**** Extracted data ****

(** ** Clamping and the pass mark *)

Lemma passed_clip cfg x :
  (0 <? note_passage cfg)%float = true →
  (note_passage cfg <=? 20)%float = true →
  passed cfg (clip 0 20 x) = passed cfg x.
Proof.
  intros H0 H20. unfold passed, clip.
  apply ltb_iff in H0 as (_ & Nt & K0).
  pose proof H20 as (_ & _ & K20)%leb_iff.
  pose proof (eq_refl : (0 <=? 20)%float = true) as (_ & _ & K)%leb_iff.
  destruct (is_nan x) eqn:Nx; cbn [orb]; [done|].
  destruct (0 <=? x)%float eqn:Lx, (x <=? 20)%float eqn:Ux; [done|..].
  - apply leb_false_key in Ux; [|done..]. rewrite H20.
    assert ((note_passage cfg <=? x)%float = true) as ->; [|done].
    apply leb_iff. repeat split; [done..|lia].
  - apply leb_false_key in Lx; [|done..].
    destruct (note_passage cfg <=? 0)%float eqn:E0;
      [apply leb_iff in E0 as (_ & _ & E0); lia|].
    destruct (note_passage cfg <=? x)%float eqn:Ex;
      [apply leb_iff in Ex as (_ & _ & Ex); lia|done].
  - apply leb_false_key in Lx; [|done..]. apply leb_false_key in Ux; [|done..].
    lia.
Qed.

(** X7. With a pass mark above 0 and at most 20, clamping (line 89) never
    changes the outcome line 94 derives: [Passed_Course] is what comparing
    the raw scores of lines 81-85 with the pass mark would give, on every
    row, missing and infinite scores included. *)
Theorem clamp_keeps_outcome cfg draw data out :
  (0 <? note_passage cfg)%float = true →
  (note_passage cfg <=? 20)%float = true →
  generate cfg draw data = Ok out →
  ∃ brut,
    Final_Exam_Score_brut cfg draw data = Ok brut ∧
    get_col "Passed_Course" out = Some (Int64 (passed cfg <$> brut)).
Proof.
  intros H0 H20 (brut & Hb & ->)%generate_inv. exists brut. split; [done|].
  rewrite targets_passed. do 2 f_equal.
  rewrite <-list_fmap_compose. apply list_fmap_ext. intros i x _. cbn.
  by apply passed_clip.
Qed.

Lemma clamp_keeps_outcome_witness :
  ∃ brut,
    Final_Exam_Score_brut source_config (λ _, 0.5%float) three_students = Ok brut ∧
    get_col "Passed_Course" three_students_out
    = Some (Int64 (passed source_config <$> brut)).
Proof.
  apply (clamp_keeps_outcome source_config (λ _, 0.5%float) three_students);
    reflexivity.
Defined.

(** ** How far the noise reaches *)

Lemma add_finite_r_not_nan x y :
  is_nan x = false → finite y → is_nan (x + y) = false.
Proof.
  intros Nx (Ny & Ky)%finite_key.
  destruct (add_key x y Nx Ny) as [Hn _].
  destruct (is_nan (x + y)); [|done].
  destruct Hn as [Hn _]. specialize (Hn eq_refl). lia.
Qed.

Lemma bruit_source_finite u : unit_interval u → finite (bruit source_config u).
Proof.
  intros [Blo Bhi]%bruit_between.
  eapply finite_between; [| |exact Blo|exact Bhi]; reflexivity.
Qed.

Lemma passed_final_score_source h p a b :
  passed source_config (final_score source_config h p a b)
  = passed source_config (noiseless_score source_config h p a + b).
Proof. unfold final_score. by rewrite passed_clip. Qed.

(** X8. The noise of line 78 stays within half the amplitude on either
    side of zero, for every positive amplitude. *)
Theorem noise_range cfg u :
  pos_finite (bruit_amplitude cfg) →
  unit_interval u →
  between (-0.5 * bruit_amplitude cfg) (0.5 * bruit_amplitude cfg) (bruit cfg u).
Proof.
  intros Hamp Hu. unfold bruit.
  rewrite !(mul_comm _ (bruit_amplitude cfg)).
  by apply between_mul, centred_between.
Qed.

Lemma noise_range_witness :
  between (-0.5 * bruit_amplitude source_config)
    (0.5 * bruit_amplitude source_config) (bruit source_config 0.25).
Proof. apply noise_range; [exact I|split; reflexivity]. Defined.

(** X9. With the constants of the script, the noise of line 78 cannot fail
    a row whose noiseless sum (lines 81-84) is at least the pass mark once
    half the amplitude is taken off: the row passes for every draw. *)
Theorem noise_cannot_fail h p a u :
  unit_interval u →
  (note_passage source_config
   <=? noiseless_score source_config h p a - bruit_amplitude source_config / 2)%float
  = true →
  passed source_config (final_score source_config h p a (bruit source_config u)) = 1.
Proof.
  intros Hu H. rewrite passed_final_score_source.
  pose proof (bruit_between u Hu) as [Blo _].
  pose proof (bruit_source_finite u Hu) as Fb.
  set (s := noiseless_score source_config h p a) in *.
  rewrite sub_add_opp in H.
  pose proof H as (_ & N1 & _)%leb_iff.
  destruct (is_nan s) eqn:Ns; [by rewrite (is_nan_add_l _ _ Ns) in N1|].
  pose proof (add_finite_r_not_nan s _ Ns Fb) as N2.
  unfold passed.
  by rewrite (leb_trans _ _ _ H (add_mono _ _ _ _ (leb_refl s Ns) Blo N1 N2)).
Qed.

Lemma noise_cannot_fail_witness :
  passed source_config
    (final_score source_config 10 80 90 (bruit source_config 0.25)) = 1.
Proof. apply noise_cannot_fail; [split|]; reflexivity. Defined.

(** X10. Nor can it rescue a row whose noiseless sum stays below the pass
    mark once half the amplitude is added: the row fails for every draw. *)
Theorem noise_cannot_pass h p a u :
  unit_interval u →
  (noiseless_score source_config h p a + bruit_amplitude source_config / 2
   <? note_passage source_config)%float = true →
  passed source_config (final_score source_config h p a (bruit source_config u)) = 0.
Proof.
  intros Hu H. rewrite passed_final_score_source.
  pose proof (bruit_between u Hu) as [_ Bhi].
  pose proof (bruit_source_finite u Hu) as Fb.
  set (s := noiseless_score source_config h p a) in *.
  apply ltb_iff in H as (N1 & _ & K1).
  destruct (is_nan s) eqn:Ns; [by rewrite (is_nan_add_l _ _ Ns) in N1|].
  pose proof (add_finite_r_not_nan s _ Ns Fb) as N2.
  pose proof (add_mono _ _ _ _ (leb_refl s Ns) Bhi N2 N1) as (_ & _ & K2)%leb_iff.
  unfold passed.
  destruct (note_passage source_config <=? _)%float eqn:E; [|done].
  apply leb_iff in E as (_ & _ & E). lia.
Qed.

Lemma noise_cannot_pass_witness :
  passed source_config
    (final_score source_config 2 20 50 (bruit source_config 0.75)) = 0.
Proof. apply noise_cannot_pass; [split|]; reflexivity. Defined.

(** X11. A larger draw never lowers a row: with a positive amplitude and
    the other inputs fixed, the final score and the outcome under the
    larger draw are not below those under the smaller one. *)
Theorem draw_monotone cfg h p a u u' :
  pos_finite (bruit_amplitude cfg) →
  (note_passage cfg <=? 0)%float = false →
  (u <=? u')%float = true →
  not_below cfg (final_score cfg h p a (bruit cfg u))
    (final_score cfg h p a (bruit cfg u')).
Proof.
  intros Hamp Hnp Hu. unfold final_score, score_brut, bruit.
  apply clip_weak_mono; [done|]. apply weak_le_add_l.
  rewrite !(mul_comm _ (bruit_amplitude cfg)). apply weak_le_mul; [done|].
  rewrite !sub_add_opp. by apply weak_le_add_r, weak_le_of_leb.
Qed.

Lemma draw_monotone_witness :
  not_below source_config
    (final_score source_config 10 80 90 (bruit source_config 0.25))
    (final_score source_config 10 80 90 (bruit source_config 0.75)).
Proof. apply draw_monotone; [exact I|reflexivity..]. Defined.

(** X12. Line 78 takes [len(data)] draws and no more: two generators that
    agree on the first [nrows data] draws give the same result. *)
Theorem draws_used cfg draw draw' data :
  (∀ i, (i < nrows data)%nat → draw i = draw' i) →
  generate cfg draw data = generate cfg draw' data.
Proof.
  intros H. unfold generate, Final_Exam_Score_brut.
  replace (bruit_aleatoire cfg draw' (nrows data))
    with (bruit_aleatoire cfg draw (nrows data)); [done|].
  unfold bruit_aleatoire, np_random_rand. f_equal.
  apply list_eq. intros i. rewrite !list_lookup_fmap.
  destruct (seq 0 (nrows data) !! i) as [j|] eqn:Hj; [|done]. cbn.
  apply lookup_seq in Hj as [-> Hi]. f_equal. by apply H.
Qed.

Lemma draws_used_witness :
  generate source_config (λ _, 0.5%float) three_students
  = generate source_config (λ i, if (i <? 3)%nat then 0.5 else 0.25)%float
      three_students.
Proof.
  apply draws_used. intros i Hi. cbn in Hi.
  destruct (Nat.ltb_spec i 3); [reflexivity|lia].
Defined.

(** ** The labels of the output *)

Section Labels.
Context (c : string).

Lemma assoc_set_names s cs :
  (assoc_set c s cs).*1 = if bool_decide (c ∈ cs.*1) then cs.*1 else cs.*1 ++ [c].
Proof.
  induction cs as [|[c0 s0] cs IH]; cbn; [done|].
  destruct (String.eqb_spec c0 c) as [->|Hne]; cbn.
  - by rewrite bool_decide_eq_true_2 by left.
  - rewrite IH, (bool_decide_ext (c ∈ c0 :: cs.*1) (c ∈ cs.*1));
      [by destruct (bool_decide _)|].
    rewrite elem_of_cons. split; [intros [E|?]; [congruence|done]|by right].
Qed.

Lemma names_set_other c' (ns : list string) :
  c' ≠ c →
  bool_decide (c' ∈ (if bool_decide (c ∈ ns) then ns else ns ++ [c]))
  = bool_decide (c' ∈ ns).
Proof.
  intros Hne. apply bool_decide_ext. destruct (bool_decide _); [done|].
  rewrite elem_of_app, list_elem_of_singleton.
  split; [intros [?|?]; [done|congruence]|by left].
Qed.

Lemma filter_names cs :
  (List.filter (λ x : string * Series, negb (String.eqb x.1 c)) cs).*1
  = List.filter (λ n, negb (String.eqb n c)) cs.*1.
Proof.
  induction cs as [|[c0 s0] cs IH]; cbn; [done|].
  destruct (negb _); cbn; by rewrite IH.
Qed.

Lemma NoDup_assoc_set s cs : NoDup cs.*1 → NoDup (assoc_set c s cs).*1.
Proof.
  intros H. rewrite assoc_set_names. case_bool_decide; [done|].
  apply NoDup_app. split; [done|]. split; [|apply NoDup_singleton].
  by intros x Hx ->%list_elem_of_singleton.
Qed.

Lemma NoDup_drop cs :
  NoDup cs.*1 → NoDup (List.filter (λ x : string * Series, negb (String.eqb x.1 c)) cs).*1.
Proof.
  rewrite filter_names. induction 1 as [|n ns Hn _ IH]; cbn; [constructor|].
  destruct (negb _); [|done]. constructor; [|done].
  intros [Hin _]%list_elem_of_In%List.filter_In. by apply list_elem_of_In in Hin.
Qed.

****

Prompt: Of the lines above, retype only those from the line containing "apply ltb_iff in H as (N1 & _ & K1)." through the line containing "apply leb_iff in E as (_ & _ & E). lia.", including both, exactly.

Task output:
  apply ltb_iff in H as (N1 & _ & K1).
  destruct (is_nan s) eqn:Ns; [by rewrite (is_nan_add_l _ _ Ns) in N1|].
  pose proof (add_finite_r_not_nan s _ Ns Fb) as N2.
  pose proof (add_mono _ _ _ _ (leb_refl s Ns) Bhi N2 N1) as (_ & _ & K2)%leb_iff.
  unfold passed.
  destruct (note_passage source_config <=? _)%float eqn:E; [|done].
  apply leb_iff in E as (_ & _ & E). lia.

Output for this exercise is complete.